## [Data]
☆ ☆ ☆
(** * A turn-based fighting game: the battle engine of [Game]

    Shallow embedding of the class [Game] (reset_cooldowns, show_moves,
    apply_move, take_turn, reduce_cooldowns, play, __lt__) and the
    properties of its turn resolution.

    Python dictionaries keyed by strings are [gmap string _]; a failed
    subscript raises [KeyError] or [IndexError], which the model returns as
    a value.  Integers are unbounded, hence [Z]. *)

From stdpp Require Import gmap strings list fin_maps.
From Stdlib Require Import ZArith Lia.

Local Open Scope Z_scope.

(** ** Exceptions and results *)

Inductive exn : Type :=
| KeyError
| IndexError
| EOFError.

(** [OutOfFuel] is not a Python outcome: it marks a run of the battle loop
    that was cut off by the bound on the number of iterations. *)
Inductive result (A : Type) : Type :=
| Ok (a : A)
| Raise (e : exn)
| OutOfFuel.

Arguments Ok {A} a.
Arguments Raise {A} e.
Arguments OutOfFuel {A}.

#[global] Instance result_ret : MRet result := fun _ a => Ok a.
#[global] Instance result_bind : MBind result := fun _ _ f r =>
  match r with
  | Ok a => f a
  | Raise e => Raise e
  | OutOfFuel => OutOfFuel
  end.

(** [d[k]] on a dictionary. *)
Definition getitem {V : Type} (d : gmap string V) (k : string) : result V :=
  match d !! k with
  | Some v => Ok v
  | None => Raise KeyError
  end.

(** [l[i]] on a list, for an index that is not negative. *)
Definition index {A : Type} (l : list A) (i : nat) : result A :=
  match l !! i with
  | Some x => Ok x
  | None => Raise IndexError
  end.

(** ** Data model *)

(** A move is a dictionary whose first key is the move's name; the keys
    "damage", "cooldown" and "effect" are read with [move["damage"]],
    [move.get("cooldown", 0)] and [move.get("effect")], so the last two may
    be absent without an error. *)
Record Move : Type := {
  move_name : string;
  damage : option Z;
  cooldown : option Z;
  effect : option string
}.

Record Character : Type := {
  name : string;
  health : Z;
  defense : Z;
  player_moves : list Move
}.

#[global] Instance Move_eq_dec : EqDecision Move.
Proof. solve_decision. Defined.

#[global] Instance Character_eq_dec : EqDecision Character.
Proof. solve_decision. Defined.

(** The attributes of a [Game] once the two fighters are chosen. *)
Record Game : Type := {
  player : Character;
  cpu : Character;
  cooldowns : gmap string (gmap string Z);
  active_defenses : gmap string bool
}.

(** [apply_move] and [take_turn] receive the two fighters as references to
    [self.player] and [self.cpu]; a [Side] names which one is the attacker,
    the defender is the other one. *)
Inductive Side : Type := Player | Cpu.

Definition opponent (s : Side) : Side :=
  match s with Player => Cpu | Cpu => Player end.

Definition fighter (s : Side) (g : Game) : Character :=
  match s with Player => player g | Cpu => cpu g end.

Definition set_health (c : Character) (h : Z) : Character :=
  {| name := name c; health := h; defense := defense c;
     player_moves := player_moves c |}.

Definition set_fighter (s : Side) (c : Character) (g : Game) : Game :=
  match s with
  | Player => {| player := c; cpu := cpu g; cooldowns := cooldowns g;
                 active_defenses := active_defenses g |}
  | Cpu => {| player := player g; cpu := c; cooldowns := cooldowns g;
              active_defenses := active_defenses g |}
  end.

Definition set_cooldowns (cds : gmap string (gmap string Z)) (g : Game) : Game :=
  {| player := player g; cpu := cpu g; cooldowns := cds;
     active_defenses := active_defenses g |}.

Definition set_active_defenses (ads : gmap string bool) (g : Game) : Game :=
  {| player := player g; cpu := cpu g; cooldowns := cooldowns g;
     active_defenses := ads |}.

(** ** Console output

    Each constructor stands for one printed line; the fields are the values
    interpolated in it. *)
Inductive Line : Type :=
| AvailableCharacters
| CharacterLine (idx : nat) (who : string) (hp def : Z)
| InvalidChoice
| InvalidInput
| InvalidMove
| Chose (you them : string)
| MovesOf (who : string)
| MoveLine (idx : nat) (move : string) (cd : Z)
| OnCooldown (move : string)
| BlockedOrDodged (defender : string)
| UsedEffect (attacker move eff : string)
| Dealt (attacker move : string) (dmg : Z)
| EffectApplied (eff : string)
| HealthOf (who : string) (hp : Z)
| YourTurn
| CpuTurn
| YouLost
| YouWon.

#[global] Instance Line_eq_dec : EqDecision Line.
Proof. solve_decision. Defined.

(** ** reset_cooldowns *)

(** [{list(move.keys())[0]: 0 for move in moves}]: a later move of the same
    name overwrites the earlier entry, with the same value. *)
Definition zero_table (moves : list Move) : gmap string Z :=
  foldl (fun tbl mv => <[move_name mv := 0]> tbl) ∅ moves.

Definition reset_one (c : Character) (g : Game) : Game :=
  set_active_defenses (<[name c := false]> (active_defenses g))
    (set_cooldowns (<[name c := zero_table (player_moves c)]> (cooldowns g)) g).

Definition reset_cooldowns (g : Game) : Game :=
  reset_one (cpu g) (reset_one (player g) g).

(** ** apply_move *)

(** [move.get("effect") in ["blocks next attack", "dodge next attack"]] *)
Definition is_defensive (e : option string) : bool :=
  match e with
  | Some s => bool_decide (s = "blocks next attack"%string)
              || bool_decide (s = "dodge next attack"%string)
  | None => false
  end.

(** [self.cooldowns[who][move] = v] *)
Definition store_cooldown (who move : string) (v : Z) (g : Game) : result Game :=
  tbl ← getitem (cooldowns g) who;
  Ok (set_cooldowns (<[who := <[move := v]> tbl]> (cooldowns g)) g).

Definition effect_lines (e : option string) : list Line :=
  match e with
  | Some s => [EffectApplied s]
  | None => []
  end.

Definition apply_move (g : Game) (att : Side) (move_key : nat)
  : result (bool * Game * list Line) :=
  let attacker := fighter att g in
  let defender := fighter (opponent att) g in
  move ← index (player_moves attacker) move_key;
  let mname := move_name move in
  tbl ← getitem (cooldowns g) (name attacker);
  cd ← getitem tbl mname;
  if bool_decide (cd > 0) then Ok (false, g, [OnCooldown mname])
  else
    flag ← getitem (active_defenses g) (name defender);
    if flag : bool then
      let g1 := set_active_defenses
                  (<[name defender := false]> (active_defenses g)) g in
      g2 ← store_cooldown (name attacker) mname (default 0 (cooldown move)) g1;
      Ok (true, g2, [BlockedOrDodged (name defender)])
    else if is_defensive (effect move) then
      let g1 := set_active_defenses
                  (<[name attacker := true]> (active_defenses g)) g in
      g2 ← store_cooldown (name attacker) mname (default 0 (cooldown move)) g1;
      Ok (true, g2, [UsedEffect (name attacker) mname (default ""%string (effect move))])
    else
      dmg ← from_option Ok (Raise KeyError) (damage move);
      let dmg1 := dmg - defense defender in
      let dmg2 := Z.max dmg1 0 in
      let g1 := set_fighter (opponent att)
                  (set_health defender (health defender - dmg2)) g in
      g2 ← store_cooldown (name attacker) mname (default 0 (cooldown move)) g1;
      Ok (true, g2, Dealt (name attacker) mname dmg2 :: effect_lines (effect move)).

(** ** reduce_cooldowns *)

(** The body of the inner loop, on one entry. *)
Definition tick (cd : Z) : Z :=
  if bool_decide (cd > 0) then cd - 1 else cd.

(** The inner loop over [self.cooldowns[who]]: every entry is visited once
    and the entries are independent, so the order of the keys is immaterial. *)
Definition reduce_one (who : string) (g : Game) : result Game :=
  tbl ← getitem (cooldowns g) who;
  Ok (set_cooldowns (<[who := fmap (M := gmap string) tick tbl]> (cooldowns g)) g).

Definition reduce_cooldowns (g : Game) : result Game :=
  g1 ← reduce_one (name (player g)) g;
  reduce_one (name (cpu g)) g1.

(** ** The console: typed lines and random draws *)

(** A typed line is [Some z] when [int(input(..))] yields [z] and [None]
    when it raises [ValueError]; an exhausted [stdin] is end of file.  Each
    element of [entropy] is one raw draw of the generator; a run that needs
    more draws than the list holds is cut off. *)
Record Console : Type := {
  stdin : list (option Z);
  entropy : list nat
}.

(** The [while True] loop around [int(input(..)) - 1] that both
    [choose_character] and [take_turn] use: it returns the first typed
    number whose predecessor lies in [0, n), printing [bad] for a number out
    of range and [InvalidInput] for a line that is not a number. *)
Fixpoint prompt_index (n : nat) (bad : Line) (typed : list (option Z))
  : result (nat * list (option Z) * list Line) :=
  match typed with
  | [] => Raise EOFError
  | None :: rest =>
      '(i, rest', out) ← prompt_index n bad rest;
      Ok (i, rest', InvalidInput :: out)
  | Some z :: rest =>
      let choice := z - 1 in
      if bool_decide (0 <= choice) && bool_decide (choice < Z.of_nat n)
      then Ok (Z.to_nat choice, rest, [])
      else
        '(i, rest', out) ← prompt_index n bad rest;
        Ok (i, rest', bad :: out)
  end.

(** [random.choice(l)]: the element at a position below [len(l)], here the
    draw reduced modulo the length; an empty sequence raises [IndexError]. *)
Definition random_choice {A : Type} (l : list A) (draws : list nat)
  : result (A * list nat) :=
  match l with
  | [] => Raise IndexError
  | _ :: _ =>
      match draws with
      | [] => OutOfFuel
      | d :: rest =>
          x ← index l (d mod length l)%nat;
          Ok (x, rest)
      end
  end.

(** ** show_moves and take_turn *)

Fixpoint show_moves_from (g : Game) (who : string) (idx : nat) (moves : list Move)
  : result (list Line) :=
  match moves with
  | [] => Ok []
  | mv :: rest =>
      tbl ← getitem (cooldowns g) who;
      cd ← getitem tbl (move_name mv);
      out ← show_moves_from g who (S idx) rest;
      Ok (MoveLine (S idx) (move_name mv) cd :: out)
  end.

Definition show_moves (g : Game) (c : Character) : result (list Line) :=
  out ← show_moves_from g (name c) 0 (player_moves c);
  Ok (MovesOf (name c) :: out).

(** [attacker == self.player] compares two dictionaries by value. *)
Definition take_turn (g : Game) (att : Side) (io : Console)
  : result (Game * Console * list Line) :=
  let attacker := fighter att g in
  '(move_idx, io1, out1) ←
    (if bool_decide (attacker = player g) then
       shown ← show_moves g attacker;
       '(i, rest, out) ← prompt_index (length (player_moves attacker))
                            InvalidMove (stdin io);
       Ok (i, {| stdin := rest; entropy := entropy io |}, shown ++ out)
     else
       '(i, rest) ← random_choice (seq 0 (length (player_moves attacker)))
                      (entropy io);
       Ok (i, {| stdin := stdin io; entropy := rest |}, []));
  '(_, g1, out2) ← apply_move g att move_idx;
  Ok (g1, io1, out1 ++ out2).

(** ** __lt__ and play *)

(** [__lt__(self, other)] does not read [other]. *)
Definition Game_lt (self : Game) (other : Character) : bool :=
  bool_decide (health (player self) < health (cpu self)).

Definition alive (g : Game) : bool :=
  bool_decide (health (player g) > 0) && bool_decide (health (cpu g) > 0).

(** The [while] loop of [play]; [fuel] bounds the number of iterations. *)
Fixpoint play_loop (fuel : nat) (g : Game) (io : Console) (turn : Z)
  : result (Game * Console * list Line) :=
  if alive g then
    match fuel with
    | O => OutOfFuel
    | S fuel' =>
        let header := [HealthOf (name (player g)) (health (player g));
                       HealthOf (name (cpu g)) (health (cpu g))] in
        '(g1, io1, out1) ←
          (if bool_decide (turn = 0) then
             '(g1, io1, out) ← take_turn g Player io;
             Ok (g1, io1, YourTurn :: out)
           else
             '(g1, io1, out) ← take_turn g Cpu io;
             Ok (g1, io1, CpuTurn :: out));
        g2 ← reduce_cooldowns g1;
        '(g3, io3, out3) ← play_loop fuel' g2 io1 (1 - turn);
        Ok (g3, io3, header ++ out1 ++ out3)
    end
  else Ok (g, io, []).

(** The last statement of [play]: [if self < self.cpu]. *)
Definition verdict (g : Game) : Line :=
  if Game_lt g (cpu g) then YouLost else YouWon.

(** [play] from the point where both fighters are chosen. *)
Definition play_chosen (fuel : nat) (g : Game) (io : Console)
  : result (Game * Console * list Line) :=
  '(g1, io1, out) ← play_loop fuel (reset_cooldowns g) io 0;
  Ok (g1, io1, out ++ [verdict g1]).

(** ** choose_character and the whole of play *)

Definition character_lines (characters : list Character) : list Line :=
  imap (fun idx c => CharacterLine (S idx) (name c) (health c) (defense c))
       characters.

(** [__init__] leaves both dictionaries empty. *)
Definition choose_character (characters : list Character) (io : Console)
  : result (Game * Console * list Line) :=
  '(choice, rest, out) ← prompt_index (length characters) InvalidChoice (stdin io);
  p ← index characters choice;
  '(c, draws) ← random_choice (delete choice characters) (entropy io);
  Ok ({| player := p; cpu := c; cooldowns := ∅; active_defenses := ∅ |},
      {| stdin := rest; entropy := draws |},
      AvailableCharacters :: character_lines characters
        ++ out ++ [Chose (name p) (name c)]).

Definition play (fuel : nat) (characters : list Character) (io : Console)
  : result (Game * Console * list Line) :=
  '(g, io1, out1) ← choose_character characters io;
  '(g1, io2, out2) ← play_chosen fuel g io1;
  Ok (g1, io2, out1 ++ out2).

(** ** Observations on a state *)

(** The remaining cooldown [self.cooldowns[who][move]], when it exists. *)
Definition remaining (g : Game) (who move : string) : option Z :=
  cooldowns g !! who ≫= fun t : gmap string Z => t !! move.

(** The defense flag [self.active_defenses[who]], when it exists. *)
Definition flag_of (g : Game) (who : string) : option bool :=
  active_defenses g !! who.
(** * bugwarrior, Jira service: the issue normaliser and its field mappers

    A shallow embedding of [bugwarrior/services/jira.py] (classes
    [JiraIssue] and [JiraService]) and the properties its specification
    states about it.

    Conventions of the embedding.
    - Python values that can occur in a decoded JSON payload are the
      inductive [pyval]; a JSON object is a finite map with string keys.
    - A Python expression that can raise evaluates to a [res]: [Ok v] or
      [Raise e], with [e] the class of the exception. [try_except]
      models a [try: ... except (E1, E2): ...] statement.
    - The interpreter is Python 3: [/] is true division and [str] is text.
      Text is modelled by [string]; a character is one [ascii].
    - Floats are IEEE binary64 numbers, as [spec_float] with precision 53
      and exponent bound 1024. *)

From Stdlib Require Import ZArith NArith String Ascii SpecFloat Lia.
From stdpp Require Import base option list strings pretty gmap.

Set Warnings "-register-all".

(** ** Python values, exceptions and results *)

Module Py.

Inductive pyval :=
| VNone
| VBool (b : bool)
| VInt (z : Z)
| VFloat (f : spec_float)
| VStr (s : string)
| VList (l : list pyval)
| VDict (d : gmap string pyval).

(** A decoded JSON object: [record], [extra] and every nested mapping. *)
Abbreviation dict := (gmap string pyval).

Inductive exn :=
| KeyError
| TypeError
| IndexError
| AttributeError
| ValueError
| OverflowError
| ZeroDivisionError
| TemplateError
| JIRAError.

#[global] Instance exn_eq_dec : EqDecision exn.
Proof. solve_decision. Defined.

Inductive res (A : Type) :=
| Ok (a : A)
| Raise (e : exn).
Arguments Ok {A} a.
Arguments Raise {A} e.

#[global] Instance res_ret : MRet res := fun A a => Ok a.
#[global] Instance res_bind : MBind res := fun A B f m =>
  match m with
  | Ok a => f a
  | Raise e => Raise e
  end.

(** [try: body  except handled: handler]. *)
Definition try_except {A} (body : res A) (handled : list exn) (handler : res A) : res A :=
  match body with
  | Ok a => Ok a
  | Raise e => if bool_decide (e ∈ handled) then handler else Raise e
  end.

(** *** Subscription and attribute access *)

(** [d[k]] on a dict. *)
Definition getitem (d : dict) (k : string) : res pyval :=
  match d !! k with
  | Some v => Ok v
  | None => Raise KeyError
  end.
☆ ☆ ☆
## [What needs to be done]
If a line in the data contains the string "CharacterLine", copy it.

## [Solution to this exercise]
| CharacterLine (idx : nat) (who : string) (hp def : Z)
  imap (fun idx c => CharacterLine (S idx) (name c) (health c) (defense c))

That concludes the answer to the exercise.